5. DEGREE OF POLARIZATION AND STOKES VISIBILITY

The single-photon result (19) is actually a special case of the more general complementarity relation (see the Appendix A)

$$D_0^2({{\textbf r}_1},{{\textbf r}_2}) + {V^2}({\textbf r}) = {P^2}({{\textbf r}_0}),$$
including degree of polarization
$$P({{\textbf r}_0}) = \Bigg[1 - \frac{{4{{\bar n}_x}{{\bar n}_y}(1 - |{g_\textit{xy}}{|^2})}}{{{{({{\bar n}_x} + {{\bar n}_y})}^2}}}{\Bigg]^{1/2}},$$
and the intensity distinguishability and Stokes visibility
$${D_0}({{\textbf r}_1},{{\textbf r}_2}) = \frac{{|{{\bar n}_x} - {{\bar n}_y}|}}{{{{\bar n}_x} + {{\bar n}_y}}},\quad V({\textbf r}) = \frac{{2({{\bar n}_x}{{\bar n}_y}{)^{1/2}}}}{{{{\bar n}_x} + {{\bar n}_y}}}|{g_\textit{xy}}|.$$
The quantities $ {\bar n_x} = {\rm tr}(\hat \rho \hat a_x^\dagger {\hat a_x}) $ and $ {{\bar n}_y} = {\rm tr}(\hat \rho \hat a_y^\dagger {\hat a_y}) $ above are the average mode photon numbers, with $ \hat \rho $ being the density operator of an arbitrary quantum state of light, while $ {g_\textit{xy}} = {\rm tr}(\hat \rho \hat a_x^\dagger {\hat a_y})/({\bar n_x}{\bar n_y}{)^{1/2}} $ is the mode correlation coefficient.
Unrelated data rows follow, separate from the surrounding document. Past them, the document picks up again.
(* ===== verification/Sysinfo.v ===== *)
(** * The SYSINFO broadcast PDU

    crates/tetra-pdus/src/umac/pdus/mac_sysinfo.rs with its option fields:
    ts_common_frames.rs, sysinfo_default_def_for_access_code_a.rs and
    sysinfo_ext_services.rs. *)

From Stdlib Require Import ZArith Lia ZifyNat.
From stdpp Require Import strings.
From S2P Require Import Prelude.
From S2P Require Import BitBuffer.
From S2P Require Import BitBufferFacts.
From S2P Require Import Codec.
From S2P Require Import MacFields.

Inductive SysinfoOptFieldFlag :=
  | EvenMfDefForTsMode | OddMfDefForTsMode | DefaultDefForAccCodeA | ExtServicesBroadcast.

Definition OptFieldFlag_into_raw (x : SysinfoOptFieldFlag) : Z :=
  match x with
  | EvenMfDefForTsMode => 0 | OddMfDefForTsMode => 1 | DefaultDefForAccCodeA => 2
  | ExtServicesBroadcast => 3
  end.
Definition OptFieldFlag_try_from (x : Z) : option SysinfoOptFieldFlag :=
  match x with
  | 0 => Some EvenMfDefForTsMode | 1 => Some OddMfDefForTsMode
  | 2 => Some DefaultDefForAccCodeA | 3 => Some ExtServicesBroadcast | _ => None
  end%Z.
#[export] Program Instance OptFieldFlag_wire : WireEnum SysinfoOptFieldFlag :=
  {| enum_width := 2; into_raw := OptFieldFlag_into_raw; try_from := OptFieldFlag_try_from |}.
Solve Obligations with wire_enum.

(** ** Common frames in time sharing mode: [f1] to [f18], then two reserved bits *)

Record TsCommonFrames := mkTsCommonFrames { common_frames : list bool }.

Definition frame_names : list string :=
  ["f1"; "f2"; "f3"; "f4"; "f5"; "f6"; "f7"; "f8"; "f9"; "f10"; "f11"; "f12"; "f13"; "f14"; "f15";
   "f16"; "f17"; "f18"].

Fixpoint read_flags (names : list string) : M (list bool) :=
  match names with
  | [] => mret []
  | name :: names => x ← read_flag name; rest ← read_flags names; mret (x :: rest)
  end.

Definition TsCommonFrames_from_bitbuf : M TsCommonFrames :=
  l ← read_flags frame_names; _ ← read_field 2 "reserved"; mret (mkTsCommonFrames l).

Definition TsCommonFrames_to_bitbuf (self : TsCommonFrames) : M unit :=
  write_flags (common_frames self);; write_bits 0 2.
The annihilation operators $ {\hat a_x} $ and $ {\hat a_y} $ satisfy the standard commutation rules [16,36].

Relation (20) is invariant with respect to $ {\hat u_1} $ and $ {\hat u_2} $ and covers true vector-light fields of any quantum state. It shows that all perfectly polarized quantum states [33], i.e., states with $ P({{\textbf r}_0}) = 1 $, obey strong complementarity. We stress that, as with the single-photon case in Eq. (19), Eq. (20) involves the Stokes visibility and is typically no longer valid if only intensity or polarization modulation is considered, highlighting the importance of placing both manifestations of interference on an equal footing when dealing with vector-light fields. The physical content of Eq. (20) is therefore different from formally similar complementarity relations derived for bipartite qubit systems that exclude interferometric polarization modulation [10,11]. Moreover, Eq. (20) is very general in the sense that by replacing quantum expectations with classical statistical averages, it also holds for any classical vector-light field. In the classical context, Eq. (20) should not be mixed with a recently established scalar-light relation {Eq. (10) in [23]} despite their superficial similarity, since the definitions and meanings of the quantities appearing in the equalities—and hence the physical interpretations and validity domains of the relations themselves—are entirely different.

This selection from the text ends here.